Description: This collection of five autograph letters signed written over a period of 13 years, 1888-1901, are from the well-known cartoonist Edward Linley Sambourne of Punch magazine to Sir Richard Webster/Viscount Alverstone, Lord Chief Justice of England. The letters suggest that the two men were acquainted socially. Two letters are invitations to dinner. Two are congratulatory, “many, many congratulations from my wife and self on the announcement I see in today’s Times.

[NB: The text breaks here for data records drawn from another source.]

Definition enrich (t : Info) : Info :=
  with_action (Some (match action t with Some a => a | None => inferActionFromContent t end)) t.
Definition enrichAll (todos : list Info) : list Info := map enrich todos.

(** [replace(/\s+/g, " ")]; [run] says that the unit before was white space. *)
Fixpoint collapse (run : bool) (s : jsstr) : jsstr :=
  match s with
  | [] => []
  | c :: r => if is_space c then (if run then collapse true r else 32%N :: collapse true r) else c :: collapse false r
  end.

Definition normalizeContent (s : jsstr) : jsstr := collapse false (toLowerCase (trim s)).

(** ** Meeting the stored list *)

(** [new Map(todos.map((todo) => [key(todo), todo])).get(k)]. *)
Definition by_key (key : Info → jsstr) (todos : list Info) (k : jsstr) : option Info :=
  findLast (λ t, bool_decide (key t = k)) todos.

Definition content_key (t : Info) : jsstr := normalizeContent (content t).

(** The stored todo that an incoming one continues. *)
Definition previous_of (current : list Info) (t : Info) : option Info :=
  some_or (by_key id current (id t)) (by_key content_key current (content_key t)).

Definition is_terminal (t : Info) : bool := bool_decide (status t = completed ∨ status t = cancelled).

(** The incoming todo with the progress of the stored one. *)
Definition keep_progress (s : jsstr) (previous t : Info) : Info :=
  with_action (some_or (action previous) (action t)) (with_status s t).

Definition mergePreservingProgress (current incoming : list Info) : list Info :=
  match current, incoming with
  | [], _ => enrichAll incoming
  | _, [] => []
  | _, _ =>
      let enrichedCurrent := enrichAll current in
      let enrichedIncoming := enrichAll incoming in
      if forallb (λ t, bool_decide (previous_of enrichedCurrent t = None)) enrichedIncoming then enrichedIncoming
      else map (λ t,
        match previous_of enrichedCurrent t with
        | None => t
        | Some previous =>
            if is_terminal previous then keep_progress (status previous) previous t
            else if decide (status previous = in_progress ∧ status t = pending) then keep_progress in_progress previous t
            else t
        end) enrichedIncoming
  end.

Definition projectProgressOntoSeed (current seed : list Info) : list Info :=
  match current, seed with
  | _, [] => []
  | [], _ => enrichAll seed
  | _, _ =>
      let enrichedCurrent := enrichAll current in
      map (λ t,
        match previous_of enrichedCurrent t with
        | None => t
        | Some previous =>
            if is_terminal previous then keep_progress (status previous) previous t
            else if decide (status previous = in_progress) then keep_progress in_progress previous t
            else keep_progress (status t) previous t
        end) (enrichAll seed)
  end.

Definition projectSeedWithProgress := projectProgressOntoSeed.

Definition applyStatusOnlyUpdate (current incoming : list Info) : list Info :=
  let enrichedIncoming := enrichAll incoming in
  map (λ t,
    match find (λ c, bool_decide (id c = id t) || bool_decide (content_key c = content_key t)) enrichedIncoming with
    | None => t
    | Some c => mkInfo (content t) (status c) (priority c) (id t) (some_or (action c) (action t))
    end) (enrichAll current).

(** The string order of [sort()]. *)
Definition string_cmp (a b : jsstr) : Z := match str_compare a b with Lt => -1 | Eq => 0 | Gt => 1 end.

Definition signature (todos : list Info) : jsstr :=
  join (js "||") (sort_by string_cmp (map (λ t, id t ++ js "::" ++ content_key t) todos)).
Definition sameStructure (a b : list Info) : bool := bool_decide (signature a = signature b).

(** ** What is next *)

Definition isDependencyReady (t : Info) (todos : list Info) : bool :=
  match action t with
  | Some (mkAction _ _ _ _ _ (Some deps)) =>
      forallb (λ d, match find (λ c, bool_decide (id c = d)) todos with
                    | Some c => bool_decide (status c = completed)
                    | None => false
                    end) deps
  | _ => true
  end.

Definition ready (todos : list Info) (t : Info) : bool :=
  bool_decide (status t = pending) && isDependencyReady t todos.

Definition nextActionableTodo (todos : list Info) : option Info :=
  some_or (find (λ t, bool_decide (status t = in_progress)) todos) (find (ready todos) todos).

(** ** Proposals *)

Record policy := mkPolicy {
  adoptionMode : option jsstr; requiresUserConfirm : option bool; requiresHostReview : option bool }.
Record proposal := mkProposal {
  targetTodoID : option jsstr; proposedAction : option jsstr; p_policy : option policy }.

Inductive reason :=
| missing_target | unsupported_action | policy_not_host_adoptable | user_confirm_required | host_review_missing
| active_todo_in_progress | target_not_pending | dependencies_not_ready | approval_gate | waiting_gate
| unsupported_todo_kind | target_not_active.

(** The adopted todo, or why there is none; and the list. *)
Definition adoption : Type := (jsstr + reason) * list Info.

(** Checks of the proposal that both adoptions start with; the target. *)
Definition check_proposal (wanted : string) (p : option proposal) : jsstr + reason :=
  match p with
  | None | Some (mkProposal None _ _) | Some (mkProposal (Some []) _ _) => inr missing_target
  | Some (mkProposal (Some target) act pol) =>
      if negb (bool_decide (act = Some (js wanted))) then inr unsupported_action
      else if negb (bool_decide ((pol ≫= adoptionMode) = Some (js "host_adoptable"))) then inr policy_not_host_adoptable
      else if bool_decide ((pol ≫= requiresUserConfirm) = Some true) then inr user_confirm_required
      else if bool_decide ((pol ≫= requiresHostReview) = Some false) then inr host_review_missing
      else inl target
  end.

Definition set_status (target s : jsstr) (todos : list Info) : list Info :=
  map (λ t, if decide (id t = target) then with_status s t else t) todos.

Definition gated (t : Info) : bool := bool_decide ((action t ≫= needsApproval) = Some true).
Definition waits (t : Info) : bool := match action t ≫= waitingOn with Some _ => true | None => false end.

Definition applyHostAdoptedReplan (todos : list Info) (p : option proposal) : adoption :=
  match check_proposal "replan_todos" p with
  | inr r => (inr r, todos)
  | inl target =>
      if existsb (λ t, bool_decide (status t = in_progress)) todos then (inr active_todo_in_progress, todos)
      else
        let enriched := enrichAll todos in
        match find (λ t, bool_decide (id t = target)) enriched with
        | None => (inr target_not_pending, enriched)
        | Some t =>
            if negb (bool_decide (status t = pending)) then (inr target_not_pending, enriched)
            else if negb (isDependencyReady t enriched) then (inr dependencies_not_ready, enriched)
            else if gated t then (inr approval_gate, enriched)
            else if waits t then (inr waiting_gate, enriched)
            else if negb (bool_decide ((kind <$> action t) = Some implement)) then (inr unsupported_todo_kind, enriched)
            else (inl (id t), set_status (id t) in_progress enriched)
        end
  end.

Definition applyHostAdoptedCompletion (todos : list Info) (p : option proposal) : adoption :=
  match check_proposal "mark_todo_complete" p with
  | inr r => (inr r, todos)
  | inl target =>
      let enriched := enrichAll todos in
      match find (λ t, bool_decide (id t = target)) enriched with
      | None => (inr missing_target, enriched)
      | Some t =>
          if is_terminal t then (inr target_not_active, enriched)
          else if gated t then (inr approval_gate, enriched)
          else if waits t then (inr waiting_gate, enriched)
          else match nextActionableTodo enriched with
               | None => (inr target_not_active, enriched)
               | Some current =>
                   if decide (id current = id t) then (inl (id t), set_status (id t) completed enriched)
                   else (inr target_not_active, enriched)
               end
      end
  end.

(** ** The stored lists *)

Notation todo_store := (gmap jsstr (file (list Info))).

Definition get (sessionID : jsstr) (st : todo_store) : list Info :=
  match st !! sessionID with Some (Holds todos) => todos | _ => [] end.

Definition write (sessionID : jsstr) (todos : list Info) (st : todo_store) : todo_store :=
  <[sessionID := Holds todos]> st.

Definition updated (mode : option UpdateMode) (current todos : list Info) : list Info :=
  match default replan_adoption mode with
  | working_ledger => enrichAll todos
  | status_update => applyStatusOnlyUpdate current todos
  | plan_materialization => projectProgressOntoSeed current todos
  | replan_adoption => mergePreservingProgress current todos
  end.

Definition update (sessionID : jsstr) (todos : list Info) (mode : option UpdateMode) (st : todo_store) : todo_store :=
  write sessionID (updated mode (get sessionID st) todos) st.

Definition derived (t : Info) : bool := startsWith (id t) (js "freerun:").

Definition setDerived (sessionID : jsstr) (todos : list Info) (st : todo_store) : todo_store * list Info :=
  let preserved := filter (λ t, derived t = false) (get sessionID st) in
  let todos' := enrichAll (preserved ++ todos) in
  (write sessionID todos' st, todos').

(** ** Reconciliation *)

Inductive task_status := task_returned | task_completed | task_error.

(** The action without its wait for a subagent. *)
Definition stop_waiting (a : option Action) : option Action :=
  match a with
  | Some (mkAction k r n c (Some on_subagent) d) => Some (mkAction k r n c None d)
  | _ => a
  end.

(** The action that waits for a subagent. *)
Definition start_waiting (a : option Action) : option Action :=
  match a with
  | Some (mkAction k r n c w d) => Some (mkAction k r n c (Some on_subagent) d)
  | None => Some (mkAction wait None None None (Some on_subagent) None)
  end.

Definition activate (t : Info) : Info := if decide (status t = pending) then with_status in_progress t else t.

Definition reconcile_one (ts : task_status) (t : Info) : Info :=
  match ts with
  | task_returned => with_action (stop_waiting (action t)) (activate t)
  | task_completed => with_action (stop_waiting (action t)) (with_status completed t)
  | task_error => with_action (start_waiting (action t)) (activate t)
  end.

(** The linked todo; the empty text links none. *)
Definition is_linked (linked : option jsstr) (t : Info) : bool :=
  match linked with Some (c :: l) => bool_decide (id t = c :: l) | _ => false end.

(** The first todo with an identifier is activated. *)
Fixpoint activate_first (target : jsstr) (todos : list Info) : list Info :=
  match todos with
  | [] => []
  | t :: rest => if decide (id t = target) then with_status in_progress t :: rest else t :: activate_first target rest
  end.

(** The list that [reconcileProgress] computes, when it does not stop early. *)
Definition reconciled (linked : option jsstr) (ts : task_status) (current : list Info) : list Info :=
  let todos := enrichAll (map (λ t, if is_linked linked t then reconcile_one ts t else t) current) in
  match ts with
  | task_completed =>
      if existsb (λ t, bool_decide (status t = in_progress)) todos then todos
      else match nextActionableTodo todos with
           | Some next => if decide (status next = pending) then activate_first (id next) todos else todos
           | None => todos
           end
  | _ => todos
  end.

Definition reconcileProgress (sessionID : jsstr) (linked : option jsstr) (ts : task_status) (st : todo_store) :
    todo_store * list Info :=
  let current := get sessionID st in
  match current with
  | [] => (st, current)
  | _ =>
      if match ts with task_completed => true | _ => false end &&
         match find (is_linked linked) current with Some t => is_terminal t | None => false end
      then (st, current)
      else
        let todos := reconciled linked ts current in
        (update sessionID todos (Some status_update) st, todos)
  end.

(** ** Examples *)

Definition todo (i c s : string) : Info := mkInfo (js c) (js s) (js "medium") (js i) None.

Example completion_starts_next :
  let st : todo_store := write (js "s") [todo "1" "a" "in_progress"; todo "2" "b" "pending"] ∅ in
  map status (get (js "s") (reconcileProgress (js "s") (Some (js "1")) task_completed st).1) = [completed; in_progress].
Proof. by vm_compute. Qed.

(** Todos with the same text: the stored list takes the status of the first for
    both, and differs from the list that is returned. *)
Example same_text_completed :
  let st : todo_store := write (js "s") [todo "1" "Run tests" "in_progress"; todo "2" "run  tests" "pending"] ∅ in
  let '(st', todos) := reconcileProgress (js "s") (Some (js "1")) task_completed st in
  (map status todos, map status (get (js "s") st')) = ([completed; in_progress], [completed; completed]).
Proof. by vm_compute. Qed.

(** A dependency on a todo that is not listed is never met. *)
Example unknown_dependency :
  nextActionableTodo [mkInfo (js "a") pending (js "medium") (js "1")
    (Some (mkAction implement None None None None (Some [js "gone"])))] = None.
Proof. by vm_compute. Qed.

(** A list that cannot be read is replaced. *)
Example unreadable_replaced :
  let st : todo_store := {[js "s" := Unreadable]} in
  get (js "s") (update (js "s") [todo "1" "a" "pending"] None st) = [enrich (todo "1" "a" "pending")].
Proof. by vm_compute. Qed.

(** ** Lemmas *)

Lemma enrich_id t : is_Some (action t) → enrich t = t.
Proof. intros [a Ha]. destruct t. simpl in *. by subst. Qed.

Lemma enrichAll_done todos : Forall (λ t, is_Some (action t)) todos → enrichAll todos = todos.
Proof. induction 1 as [|t todos Ht _ IH]; simpl; [done|]. by rewrite enrich_id, IH. Qed.

Lemma enrichAll_actions todos : Forall (λ t, is_Some (action t)) (enrichAll todos).
Proof. induction todos; simpl; constructor; [by eexists|done]. Qed.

Long may you live with the added honor [and] have others added to it.” In another letter, Sambourne congratulates Sir Richard on his “acceptance of the Mastership of the Rolls [and his] being raised to the Peerage.” He wishes him a long life “to enjoy [and] adorn that excellent position.” One letter (1899) is art related and informs Webster that “[he should] have the drawing home from the reproducers tomorrow and [he would] at once have it mounted. [And] write the legend underneath and have it sent on.” He ends with regards to Mary (Sir Richard’s wife) and congratulates him “on the success of the Venezuelan arbitration.”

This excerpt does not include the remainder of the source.